■ DATA:

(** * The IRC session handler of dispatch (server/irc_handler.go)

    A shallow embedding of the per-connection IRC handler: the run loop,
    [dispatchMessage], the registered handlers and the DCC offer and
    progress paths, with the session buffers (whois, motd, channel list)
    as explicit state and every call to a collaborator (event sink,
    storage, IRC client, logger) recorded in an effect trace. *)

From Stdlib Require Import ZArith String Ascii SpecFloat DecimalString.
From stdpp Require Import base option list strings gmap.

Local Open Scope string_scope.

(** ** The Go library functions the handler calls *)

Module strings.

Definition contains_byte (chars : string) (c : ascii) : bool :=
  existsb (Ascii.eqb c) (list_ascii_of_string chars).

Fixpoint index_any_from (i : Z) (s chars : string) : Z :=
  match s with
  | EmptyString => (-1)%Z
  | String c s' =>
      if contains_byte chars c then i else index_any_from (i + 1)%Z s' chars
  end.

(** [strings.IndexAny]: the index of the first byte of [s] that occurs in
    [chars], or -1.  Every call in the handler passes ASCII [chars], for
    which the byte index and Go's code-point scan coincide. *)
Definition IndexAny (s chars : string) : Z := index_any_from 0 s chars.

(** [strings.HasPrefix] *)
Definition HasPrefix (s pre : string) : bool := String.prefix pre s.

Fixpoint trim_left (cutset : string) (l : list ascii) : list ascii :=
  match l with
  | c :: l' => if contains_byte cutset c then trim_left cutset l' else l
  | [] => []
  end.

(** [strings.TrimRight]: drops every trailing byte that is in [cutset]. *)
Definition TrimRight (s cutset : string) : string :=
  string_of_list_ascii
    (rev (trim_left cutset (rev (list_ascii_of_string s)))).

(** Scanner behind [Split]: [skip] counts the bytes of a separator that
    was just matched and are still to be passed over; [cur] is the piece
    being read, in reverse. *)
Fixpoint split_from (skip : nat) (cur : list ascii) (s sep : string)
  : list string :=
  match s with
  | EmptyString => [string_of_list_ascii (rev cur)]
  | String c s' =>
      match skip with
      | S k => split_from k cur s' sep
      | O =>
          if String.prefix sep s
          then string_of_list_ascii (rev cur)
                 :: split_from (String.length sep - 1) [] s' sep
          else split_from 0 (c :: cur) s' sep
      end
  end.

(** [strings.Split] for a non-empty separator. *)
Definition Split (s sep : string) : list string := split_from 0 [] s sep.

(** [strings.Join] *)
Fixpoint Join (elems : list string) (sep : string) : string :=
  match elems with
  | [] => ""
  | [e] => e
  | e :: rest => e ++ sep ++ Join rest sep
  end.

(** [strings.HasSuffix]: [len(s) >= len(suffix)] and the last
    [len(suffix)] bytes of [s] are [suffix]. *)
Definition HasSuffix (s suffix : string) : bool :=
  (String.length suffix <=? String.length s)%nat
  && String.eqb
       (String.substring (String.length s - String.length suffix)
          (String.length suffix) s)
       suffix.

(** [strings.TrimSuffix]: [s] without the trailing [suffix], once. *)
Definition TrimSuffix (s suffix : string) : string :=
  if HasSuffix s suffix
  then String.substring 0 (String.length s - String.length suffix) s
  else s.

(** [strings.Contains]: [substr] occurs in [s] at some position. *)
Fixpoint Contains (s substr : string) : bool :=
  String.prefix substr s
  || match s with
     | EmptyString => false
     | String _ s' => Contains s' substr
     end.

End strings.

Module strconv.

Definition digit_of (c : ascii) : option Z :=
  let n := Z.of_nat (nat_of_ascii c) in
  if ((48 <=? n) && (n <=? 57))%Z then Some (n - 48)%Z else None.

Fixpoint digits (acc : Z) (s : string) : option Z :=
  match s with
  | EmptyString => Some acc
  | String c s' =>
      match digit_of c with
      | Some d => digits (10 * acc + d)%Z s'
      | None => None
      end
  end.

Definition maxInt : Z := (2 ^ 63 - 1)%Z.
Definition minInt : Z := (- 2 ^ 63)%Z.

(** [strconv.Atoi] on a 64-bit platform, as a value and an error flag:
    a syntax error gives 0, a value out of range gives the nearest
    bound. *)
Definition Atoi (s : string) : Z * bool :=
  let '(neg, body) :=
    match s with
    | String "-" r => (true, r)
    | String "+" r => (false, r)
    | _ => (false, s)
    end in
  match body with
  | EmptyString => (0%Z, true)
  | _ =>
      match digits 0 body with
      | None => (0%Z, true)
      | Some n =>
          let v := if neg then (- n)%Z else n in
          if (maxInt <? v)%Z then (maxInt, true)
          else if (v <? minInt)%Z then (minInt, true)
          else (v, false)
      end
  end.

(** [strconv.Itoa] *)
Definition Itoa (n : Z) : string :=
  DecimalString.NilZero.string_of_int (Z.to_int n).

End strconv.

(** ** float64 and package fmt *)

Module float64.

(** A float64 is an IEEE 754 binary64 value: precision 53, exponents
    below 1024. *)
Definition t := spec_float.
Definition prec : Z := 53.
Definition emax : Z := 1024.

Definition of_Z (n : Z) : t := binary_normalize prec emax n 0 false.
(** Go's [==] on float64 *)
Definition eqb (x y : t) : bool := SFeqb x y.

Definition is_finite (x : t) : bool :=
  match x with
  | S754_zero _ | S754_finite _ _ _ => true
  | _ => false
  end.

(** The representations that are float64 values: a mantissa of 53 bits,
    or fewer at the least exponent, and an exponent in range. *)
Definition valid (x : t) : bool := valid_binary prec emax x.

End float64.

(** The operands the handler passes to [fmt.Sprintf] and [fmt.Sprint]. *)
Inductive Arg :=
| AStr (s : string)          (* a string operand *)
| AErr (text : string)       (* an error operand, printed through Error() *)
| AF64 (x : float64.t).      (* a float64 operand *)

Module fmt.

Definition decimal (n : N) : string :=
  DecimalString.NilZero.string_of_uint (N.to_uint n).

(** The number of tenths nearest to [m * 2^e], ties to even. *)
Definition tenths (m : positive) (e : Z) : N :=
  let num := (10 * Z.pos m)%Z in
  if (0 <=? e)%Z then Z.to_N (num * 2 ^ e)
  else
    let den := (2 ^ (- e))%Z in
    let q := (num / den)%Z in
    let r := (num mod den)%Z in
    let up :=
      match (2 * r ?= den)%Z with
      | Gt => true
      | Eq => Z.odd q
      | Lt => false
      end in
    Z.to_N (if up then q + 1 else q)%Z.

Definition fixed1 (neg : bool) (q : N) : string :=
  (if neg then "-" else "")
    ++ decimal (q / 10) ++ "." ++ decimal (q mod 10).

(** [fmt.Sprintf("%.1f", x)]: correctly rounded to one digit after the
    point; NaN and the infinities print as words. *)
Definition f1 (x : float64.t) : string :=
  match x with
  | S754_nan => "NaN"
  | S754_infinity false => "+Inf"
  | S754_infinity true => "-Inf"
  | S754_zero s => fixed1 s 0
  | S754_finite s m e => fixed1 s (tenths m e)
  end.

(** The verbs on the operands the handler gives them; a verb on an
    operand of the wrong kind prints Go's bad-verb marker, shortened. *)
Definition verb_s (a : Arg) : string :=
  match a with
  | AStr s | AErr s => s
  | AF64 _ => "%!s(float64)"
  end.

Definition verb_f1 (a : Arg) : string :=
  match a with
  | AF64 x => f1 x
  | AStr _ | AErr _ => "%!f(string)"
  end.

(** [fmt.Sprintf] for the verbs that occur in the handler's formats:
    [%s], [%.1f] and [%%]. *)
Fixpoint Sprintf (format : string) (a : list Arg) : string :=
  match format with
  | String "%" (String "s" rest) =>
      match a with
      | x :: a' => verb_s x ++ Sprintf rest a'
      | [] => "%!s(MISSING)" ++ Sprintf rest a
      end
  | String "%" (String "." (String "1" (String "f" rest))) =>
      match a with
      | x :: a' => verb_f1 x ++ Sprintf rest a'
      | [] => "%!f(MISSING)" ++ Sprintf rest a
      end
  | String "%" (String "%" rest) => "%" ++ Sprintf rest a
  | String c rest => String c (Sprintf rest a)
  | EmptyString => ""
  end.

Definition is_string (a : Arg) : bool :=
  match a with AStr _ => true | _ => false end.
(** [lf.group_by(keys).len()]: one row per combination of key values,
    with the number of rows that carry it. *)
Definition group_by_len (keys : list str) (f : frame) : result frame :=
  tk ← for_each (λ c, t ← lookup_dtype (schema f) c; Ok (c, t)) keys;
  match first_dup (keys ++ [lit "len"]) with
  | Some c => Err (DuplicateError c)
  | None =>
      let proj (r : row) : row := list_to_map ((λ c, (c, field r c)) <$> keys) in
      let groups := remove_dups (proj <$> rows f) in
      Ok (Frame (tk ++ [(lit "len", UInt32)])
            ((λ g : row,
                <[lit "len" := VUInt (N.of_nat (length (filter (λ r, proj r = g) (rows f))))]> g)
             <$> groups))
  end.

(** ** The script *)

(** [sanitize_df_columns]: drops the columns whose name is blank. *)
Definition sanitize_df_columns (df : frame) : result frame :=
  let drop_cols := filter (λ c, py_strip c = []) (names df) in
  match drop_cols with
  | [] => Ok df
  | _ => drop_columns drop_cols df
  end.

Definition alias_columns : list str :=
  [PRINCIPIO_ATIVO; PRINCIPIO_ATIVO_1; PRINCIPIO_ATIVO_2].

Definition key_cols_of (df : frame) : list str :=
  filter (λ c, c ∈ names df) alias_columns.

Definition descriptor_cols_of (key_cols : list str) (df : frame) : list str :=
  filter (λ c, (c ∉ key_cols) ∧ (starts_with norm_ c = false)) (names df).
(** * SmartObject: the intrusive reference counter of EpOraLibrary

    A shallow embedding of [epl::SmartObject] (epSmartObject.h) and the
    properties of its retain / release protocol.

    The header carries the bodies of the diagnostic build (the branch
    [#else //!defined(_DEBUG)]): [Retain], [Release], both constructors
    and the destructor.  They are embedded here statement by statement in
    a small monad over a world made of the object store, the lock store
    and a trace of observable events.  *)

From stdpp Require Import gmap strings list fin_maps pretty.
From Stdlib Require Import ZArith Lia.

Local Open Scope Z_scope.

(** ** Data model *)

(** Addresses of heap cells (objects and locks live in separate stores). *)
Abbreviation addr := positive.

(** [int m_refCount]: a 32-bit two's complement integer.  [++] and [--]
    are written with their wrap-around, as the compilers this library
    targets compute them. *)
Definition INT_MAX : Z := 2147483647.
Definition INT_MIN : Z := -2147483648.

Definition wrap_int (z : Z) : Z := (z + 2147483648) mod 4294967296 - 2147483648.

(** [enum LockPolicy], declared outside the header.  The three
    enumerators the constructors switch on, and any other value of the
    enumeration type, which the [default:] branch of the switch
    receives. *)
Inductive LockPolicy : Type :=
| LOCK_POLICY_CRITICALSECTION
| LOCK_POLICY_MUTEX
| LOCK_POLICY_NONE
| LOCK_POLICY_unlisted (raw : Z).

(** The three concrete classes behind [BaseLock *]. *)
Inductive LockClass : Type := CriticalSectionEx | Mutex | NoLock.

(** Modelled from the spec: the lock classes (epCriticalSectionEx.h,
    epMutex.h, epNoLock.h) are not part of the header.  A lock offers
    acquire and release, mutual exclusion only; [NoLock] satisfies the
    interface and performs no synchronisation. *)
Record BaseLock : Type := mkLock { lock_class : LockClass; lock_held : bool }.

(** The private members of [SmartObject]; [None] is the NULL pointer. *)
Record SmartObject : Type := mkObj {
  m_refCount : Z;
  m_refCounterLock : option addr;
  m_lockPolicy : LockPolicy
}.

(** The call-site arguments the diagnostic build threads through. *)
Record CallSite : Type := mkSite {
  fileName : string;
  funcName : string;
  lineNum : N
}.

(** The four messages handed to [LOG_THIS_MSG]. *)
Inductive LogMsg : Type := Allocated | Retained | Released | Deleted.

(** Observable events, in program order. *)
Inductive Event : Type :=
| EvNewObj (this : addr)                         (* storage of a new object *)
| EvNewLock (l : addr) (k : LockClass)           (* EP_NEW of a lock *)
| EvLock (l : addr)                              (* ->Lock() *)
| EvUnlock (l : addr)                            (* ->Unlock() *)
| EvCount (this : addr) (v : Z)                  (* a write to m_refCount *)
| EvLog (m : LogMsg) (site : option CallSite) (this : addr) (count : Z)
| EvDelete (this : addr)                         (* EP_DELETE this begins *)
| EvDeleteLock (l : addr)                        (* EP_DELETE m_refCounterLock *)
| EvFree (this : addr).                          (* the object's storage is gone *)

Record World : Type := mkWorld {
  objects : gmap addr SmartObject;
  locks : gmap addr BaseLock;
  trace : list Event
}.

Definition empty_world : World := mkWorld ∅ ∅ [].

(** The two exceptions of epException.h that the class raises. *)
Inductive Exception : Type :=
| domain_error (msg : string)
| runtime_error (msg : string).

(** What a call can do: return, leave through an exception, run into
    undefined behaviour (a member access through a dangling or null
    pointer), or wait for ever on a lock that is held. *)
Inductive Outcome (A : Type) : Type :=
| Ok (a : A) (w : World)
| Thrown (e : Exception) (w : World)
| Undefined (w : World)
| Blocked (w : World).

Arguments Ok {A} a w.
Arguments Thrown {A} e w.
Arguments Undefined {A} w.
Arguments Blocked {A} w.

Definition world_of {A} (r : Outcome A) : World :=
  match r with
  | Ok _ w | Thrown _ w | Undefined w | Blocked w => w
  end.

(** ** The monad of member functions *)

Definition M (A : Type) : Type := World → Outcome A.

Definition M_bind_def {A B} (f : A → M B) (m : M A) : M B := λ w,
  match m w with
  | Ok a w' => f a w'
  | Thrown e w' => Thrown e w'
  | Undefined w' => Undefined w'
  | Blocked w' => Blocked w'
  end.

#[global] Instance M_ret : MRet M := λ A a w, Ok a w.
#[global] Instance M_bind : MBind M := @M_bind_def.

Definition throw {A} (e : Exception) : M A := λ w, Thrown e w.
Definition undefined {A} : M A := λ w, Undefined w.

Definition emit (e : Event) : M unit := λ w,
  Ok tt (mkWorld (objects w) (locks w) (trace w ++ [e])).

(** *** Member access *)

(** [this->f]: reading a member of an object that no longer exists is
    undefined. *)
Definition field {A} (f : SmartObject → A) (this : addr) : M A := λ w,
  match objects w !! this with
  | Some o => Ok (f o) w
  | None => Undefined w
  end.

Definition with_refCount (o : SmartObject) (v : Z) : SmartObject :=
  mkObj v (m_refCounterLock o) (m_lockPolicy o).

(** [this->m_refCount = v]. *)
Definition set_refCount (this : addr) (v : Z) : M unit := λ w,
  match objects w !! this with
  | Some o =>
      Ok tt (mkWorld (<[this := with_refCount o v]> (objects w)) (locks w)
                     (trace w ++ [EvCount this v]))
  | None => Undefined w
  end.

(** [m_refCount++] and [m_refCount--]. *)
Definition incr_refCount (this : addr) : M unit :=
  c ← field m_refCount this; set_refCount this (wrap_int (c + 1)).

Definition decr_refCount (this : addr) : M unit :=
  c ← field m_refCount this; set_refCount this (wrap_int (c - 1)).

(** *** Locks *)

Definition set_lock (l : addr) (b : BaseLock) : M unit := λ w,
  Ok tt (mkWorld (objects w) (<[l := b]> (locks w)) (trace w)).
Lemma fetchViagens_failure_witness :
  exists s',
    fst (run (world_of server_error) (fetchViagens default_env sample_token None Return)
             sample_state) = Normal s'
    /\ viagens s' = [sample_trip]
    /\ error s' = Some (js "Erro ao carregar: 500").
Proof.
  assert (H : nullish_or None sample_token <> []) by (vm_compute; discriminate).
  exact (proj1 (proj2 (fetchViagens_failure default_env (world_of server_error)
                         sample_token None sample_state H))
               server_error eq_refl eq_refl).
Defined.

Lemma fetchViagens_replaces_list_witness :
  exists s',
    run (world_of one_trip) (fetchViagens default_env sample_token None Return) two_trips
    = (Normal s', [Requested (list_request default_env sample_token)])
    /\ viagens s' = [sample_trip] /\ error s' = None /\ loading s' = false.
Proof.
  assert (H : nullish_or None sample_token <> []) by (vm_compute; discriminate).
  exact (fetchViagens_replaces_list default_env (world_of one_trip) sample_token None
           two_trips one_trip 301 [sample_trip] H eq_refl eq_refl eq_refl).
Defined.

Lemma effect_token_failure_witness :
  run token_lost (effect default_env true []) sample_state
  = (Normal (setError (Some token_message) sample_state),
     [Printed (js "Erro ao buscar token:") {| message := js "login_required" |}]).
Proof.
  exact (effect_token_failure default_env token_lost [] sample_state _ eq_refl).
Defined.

■ YOUR OBJECTIVE: Pull out all lines from the entries above that include the word "pointer".

■ EXERCISE RESULT:
(** The private members of [SmartObject]; [None] is the NULL pointer. *)
    pointer), or wait for ever on a lock that is held. *)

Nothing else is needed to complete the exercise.